Data under study:
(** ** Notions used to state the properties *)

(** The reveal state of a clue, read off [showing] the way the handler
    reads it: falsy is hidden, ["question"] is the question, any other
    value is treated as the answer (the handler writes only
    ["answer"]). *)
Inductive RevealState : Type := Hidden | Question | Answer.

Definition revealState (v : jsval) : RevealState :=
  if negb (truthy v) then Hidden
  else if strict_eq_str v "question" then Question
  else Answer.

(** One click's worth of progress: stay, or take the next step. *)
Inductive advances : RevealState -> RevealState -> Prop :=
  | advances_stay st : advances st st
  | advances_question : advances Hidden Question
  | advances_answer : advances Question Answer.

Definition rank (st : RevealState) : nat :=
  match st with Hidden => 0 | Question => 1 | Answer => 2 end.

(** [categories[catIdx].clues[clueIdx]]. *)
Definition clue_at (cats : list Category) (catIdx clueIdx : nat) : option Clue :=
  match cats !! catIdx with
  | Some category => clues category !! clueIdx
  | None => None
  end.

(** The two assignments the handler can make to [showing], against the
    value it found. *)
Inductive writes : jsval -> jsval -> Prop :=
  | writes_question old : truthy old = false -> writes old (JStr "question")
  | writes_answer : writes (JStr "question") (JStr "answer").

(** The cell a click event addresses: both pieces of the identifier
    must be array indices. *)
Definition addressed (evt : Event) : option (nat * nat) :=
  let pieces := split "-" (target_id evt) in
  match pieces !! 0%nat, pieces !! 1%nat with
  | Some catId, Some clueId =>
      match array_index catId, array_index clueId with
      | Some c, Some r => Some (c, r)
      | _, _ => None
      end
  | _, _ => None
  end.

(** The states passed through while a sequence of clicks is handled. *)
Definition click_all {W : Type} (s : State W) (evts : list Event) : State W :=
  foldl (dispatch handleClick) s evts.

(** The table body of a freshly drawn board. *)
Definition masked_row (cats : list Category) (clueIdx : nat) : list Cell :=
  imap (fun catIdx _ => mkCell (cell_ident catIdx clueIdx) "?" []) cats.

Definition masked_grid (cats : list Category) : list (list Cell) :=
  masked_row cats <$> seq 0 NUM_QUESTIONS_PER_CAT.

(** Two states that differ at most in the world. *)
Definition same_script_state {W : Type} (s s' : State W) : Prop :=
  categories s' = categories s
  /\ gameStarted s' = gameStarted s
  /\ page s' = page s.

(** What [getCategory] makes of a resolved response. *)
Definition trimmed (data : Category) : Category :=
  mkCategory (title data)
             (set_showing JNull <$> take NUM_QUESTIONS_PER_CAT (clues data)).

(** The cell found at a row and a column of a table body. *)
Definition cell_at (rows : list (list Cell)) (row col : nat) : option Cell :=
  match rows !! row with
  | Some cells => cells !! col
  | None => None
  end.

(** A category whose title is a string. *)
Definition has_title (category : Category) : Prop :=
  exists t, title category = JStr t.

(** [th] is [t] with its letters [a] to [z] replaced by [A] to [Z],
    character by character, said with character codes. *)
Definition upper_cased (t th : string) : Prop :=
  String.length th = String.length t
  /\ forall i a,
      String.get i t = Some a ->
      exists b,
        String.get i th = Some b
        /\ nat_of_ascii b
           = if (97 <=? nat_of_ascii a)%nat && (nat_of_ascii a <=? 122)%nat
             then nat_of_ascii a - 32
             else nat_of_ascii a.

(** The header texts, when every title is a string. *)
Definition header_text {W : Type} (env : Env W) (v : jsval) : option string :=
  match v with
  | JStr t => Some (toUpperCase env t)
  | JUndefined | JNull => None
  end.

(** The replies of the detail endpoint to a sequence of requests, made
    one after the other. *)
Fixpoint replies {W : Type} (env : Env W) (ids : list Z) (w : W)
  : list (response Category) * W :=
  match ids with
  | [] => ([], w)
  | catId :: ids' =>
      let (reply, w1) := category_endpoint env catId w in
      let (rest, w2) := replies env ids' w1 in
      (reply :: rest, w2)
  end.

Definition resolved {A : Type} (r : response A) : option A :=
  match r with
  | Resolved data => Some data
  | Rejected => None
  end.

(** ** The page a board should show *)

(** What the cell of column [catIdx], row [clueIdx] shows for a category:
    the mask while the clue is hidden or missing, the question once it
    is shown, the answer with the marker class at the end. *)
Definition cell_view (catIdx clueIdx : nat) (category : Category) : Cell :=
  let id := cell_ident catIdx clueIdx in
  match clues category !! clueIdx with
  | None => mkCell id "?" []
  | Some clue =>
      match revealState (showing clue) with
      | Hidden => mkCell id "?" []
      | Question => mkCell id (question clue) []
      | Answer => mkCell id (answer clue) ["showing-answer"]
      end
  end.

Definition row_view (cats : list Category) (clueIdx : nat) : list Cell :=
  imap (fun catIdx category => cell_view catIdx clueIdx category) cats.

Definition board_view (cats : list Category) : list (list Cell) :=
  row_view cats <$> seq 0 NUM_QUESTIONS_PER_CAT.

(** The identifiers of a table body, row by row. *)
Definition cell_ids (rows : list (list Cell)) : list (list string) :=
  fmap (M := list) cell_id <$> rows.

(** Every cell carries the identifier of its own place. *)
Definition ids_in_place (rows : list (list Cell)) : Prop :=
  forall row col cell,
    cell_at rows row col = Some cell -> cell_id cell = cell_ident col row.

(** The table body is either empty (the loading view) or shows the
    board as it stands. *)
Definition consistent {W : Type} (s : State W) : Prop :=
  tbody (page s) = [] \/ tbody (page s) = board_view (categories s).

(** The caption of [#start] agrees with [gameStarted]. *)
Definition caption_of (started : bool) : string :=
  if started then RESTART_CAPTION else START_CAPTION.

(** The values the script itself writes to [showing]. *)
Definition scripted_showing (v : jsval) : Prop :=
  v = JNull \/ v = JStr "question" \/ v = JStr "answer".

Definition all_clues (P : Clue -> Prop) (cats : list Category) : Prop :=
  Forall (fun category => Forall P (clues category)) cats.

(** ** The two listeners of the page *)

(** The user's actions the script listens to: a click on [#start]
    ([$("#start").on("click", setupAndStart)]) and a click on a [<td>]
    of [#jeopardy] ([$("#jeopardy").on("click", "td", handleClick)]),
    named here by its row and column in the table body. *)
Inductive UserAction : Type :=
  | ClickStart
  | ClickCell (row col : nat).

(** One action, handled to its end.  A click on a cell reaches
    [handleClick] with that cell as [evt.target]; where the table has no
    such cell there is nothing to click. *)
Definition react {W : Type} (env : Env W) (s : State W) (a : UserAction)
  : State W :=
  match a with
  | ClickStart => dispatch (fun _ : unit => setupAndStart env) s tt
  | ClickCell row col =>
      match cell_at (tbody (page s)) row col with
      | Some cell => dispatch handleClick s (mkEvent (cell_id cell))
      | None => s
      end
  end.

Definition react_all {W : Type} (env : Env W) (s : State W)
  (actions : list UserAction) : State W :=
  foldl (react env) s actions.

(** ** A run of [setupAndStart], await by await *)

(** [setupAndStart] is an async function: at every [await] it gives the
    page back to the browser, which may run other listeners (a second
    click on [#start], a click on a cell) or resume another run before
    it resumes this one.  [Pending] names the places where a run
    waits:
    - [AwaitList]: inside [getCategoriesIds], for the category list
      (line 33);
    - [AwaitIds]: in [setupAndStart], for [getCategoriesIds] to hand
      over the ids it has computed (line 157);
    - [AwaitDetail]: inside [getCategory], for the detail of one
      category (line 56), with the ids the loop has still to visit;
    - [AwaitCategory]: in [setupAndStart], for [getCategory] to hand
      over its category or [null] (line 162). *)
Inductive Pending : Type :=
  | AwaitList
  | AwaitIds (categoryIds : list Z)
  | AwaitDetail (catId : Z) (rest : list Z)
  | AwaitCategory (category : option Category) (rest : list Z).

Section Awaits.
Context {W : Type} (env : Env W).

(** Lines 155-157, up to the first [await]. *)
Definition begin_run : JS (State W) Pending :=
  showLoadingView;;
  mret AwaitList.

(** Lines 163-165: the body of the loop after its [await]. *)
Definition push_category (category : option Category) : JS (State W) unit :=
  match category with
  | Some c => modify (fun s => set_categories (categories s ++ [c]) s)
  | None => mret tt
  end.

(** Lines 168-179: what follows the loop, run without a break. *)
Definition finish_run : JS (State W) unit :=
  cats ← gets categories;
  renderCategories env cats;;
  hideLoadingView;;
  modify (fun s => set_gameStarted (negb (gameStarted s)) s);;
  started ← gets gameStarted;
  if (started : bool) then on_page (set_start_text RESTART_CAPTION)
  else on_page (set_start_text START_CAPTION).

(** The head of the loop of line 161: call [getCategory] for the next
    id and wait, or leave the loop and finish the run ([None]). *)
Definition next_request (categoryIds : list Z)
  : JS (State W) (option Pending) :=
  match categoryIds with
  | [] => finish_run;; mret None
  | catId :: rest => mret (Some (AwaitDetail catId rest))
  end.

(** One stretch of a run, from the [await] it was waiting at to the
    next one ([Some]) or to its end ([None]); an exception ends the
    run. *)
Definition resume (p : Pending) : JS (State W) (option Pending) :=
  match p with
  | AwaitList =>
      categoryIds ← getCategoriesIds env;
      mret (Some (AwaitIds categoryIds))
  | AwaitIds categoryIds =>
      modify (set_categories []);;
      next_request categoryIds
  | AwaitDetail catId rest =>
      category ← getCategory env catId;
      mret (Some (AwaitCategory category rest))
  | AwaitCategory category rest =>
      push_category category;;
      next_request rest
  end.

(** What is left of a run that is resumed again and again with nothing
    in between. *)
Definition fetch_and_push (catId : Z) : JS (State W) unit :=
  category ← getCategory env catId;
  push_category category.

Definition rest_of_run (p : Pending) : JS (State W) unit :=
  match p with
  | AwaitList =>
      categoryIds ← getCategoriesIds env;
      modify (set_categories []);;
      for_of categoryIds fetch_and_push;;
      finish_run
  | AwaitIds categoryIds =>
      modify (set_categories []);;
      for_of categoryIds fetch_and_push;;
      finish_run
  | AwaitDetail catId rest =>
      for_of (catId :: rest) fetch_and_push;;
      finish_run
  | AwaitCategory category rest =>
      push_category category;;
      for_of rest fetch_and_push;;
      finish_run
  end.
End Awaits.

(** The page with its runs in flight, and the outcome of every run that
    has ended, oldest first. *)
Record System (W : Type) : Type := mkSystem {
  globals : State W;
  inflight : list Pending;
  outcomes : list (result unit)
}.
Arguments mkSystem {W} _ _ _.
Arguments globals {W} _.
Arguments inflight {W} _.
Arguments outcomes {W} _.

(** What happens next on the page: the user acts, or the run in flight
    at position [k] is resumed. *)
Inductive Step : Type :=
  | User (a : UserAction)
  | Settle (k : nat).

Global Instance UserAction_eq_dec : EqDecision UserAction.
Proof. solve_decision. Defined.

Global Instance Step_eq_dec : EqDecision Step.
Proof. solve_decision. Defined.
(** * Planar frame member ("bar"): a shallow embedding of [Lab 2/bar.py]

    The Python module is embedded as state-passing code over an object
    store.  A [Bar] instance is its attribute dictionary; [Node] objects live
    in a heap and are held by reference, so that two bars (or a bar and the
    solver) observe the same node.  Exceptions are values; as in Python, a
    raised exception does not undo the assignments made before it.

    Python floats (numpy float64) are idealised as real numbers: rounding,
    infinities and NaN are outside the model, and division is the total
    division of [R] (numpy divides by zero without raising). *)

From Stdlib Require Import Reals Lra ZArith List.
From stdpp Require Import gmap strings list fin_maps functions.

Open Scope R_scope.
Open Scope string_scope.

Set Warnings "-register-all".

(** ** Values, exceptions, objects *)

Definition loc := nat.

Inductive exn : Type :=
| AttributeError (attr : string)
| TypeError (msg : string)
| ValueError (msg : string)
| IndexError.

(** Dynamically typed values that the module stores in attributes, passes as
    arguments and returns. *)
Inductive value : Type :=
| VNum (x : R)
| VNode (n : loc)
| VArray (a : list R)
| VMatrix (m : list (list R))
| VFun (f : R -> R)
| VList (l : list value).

How to complete this task: From the listing above, return the lines starting at the one with "Record System (W" and ending at the one with "division of [R]", both kept, exactly as they appear and nothing more.

Result of the exercise:
Record System (W : Type) : Type := mkSystem {
  globals : State W;
  inflight : list Pending;
  outcomes : list (result unit)
}.
Arguments mkSystem {W} _ _ _.
Arguments globals {W} _.
Arguments inflight {W} _.
Arguments outcomes {W} _.

(** What happens next on the page: the user acts, or the run in flight
    at position [k] is resumed. *)
Inductive Step : Type :=
  | User (a : UserAction)
  | Settle (k : nat).

Global Instance UserAction_eq_dec : EqDecision UserAction.
Proof. solve_decision. Defined.

Global Instance Step_eq_dec : EqDecision Step.
Proof. solve_decision. Defined.
(** * Planar frame member ("bar"): a shallow embedding of [Lab 2/bar.py]

    The Python module is embedded as state-passing code over an object
    store.  A [Bar] instance is its attribute dictionary; [Node] objects live
    in a heap and are held by reference, so that two bars (or a bar and the
    solver) observe the same node.  Exceptions are values; as in Python, a
    raised exception does not undo the assignments made before it.

    Python floats (numpy float64) are idealised as real numbers: rounding,
    infinities and NaN are outside the model, and division is the total
    division of [R] (numpy divides by zero without raising). *)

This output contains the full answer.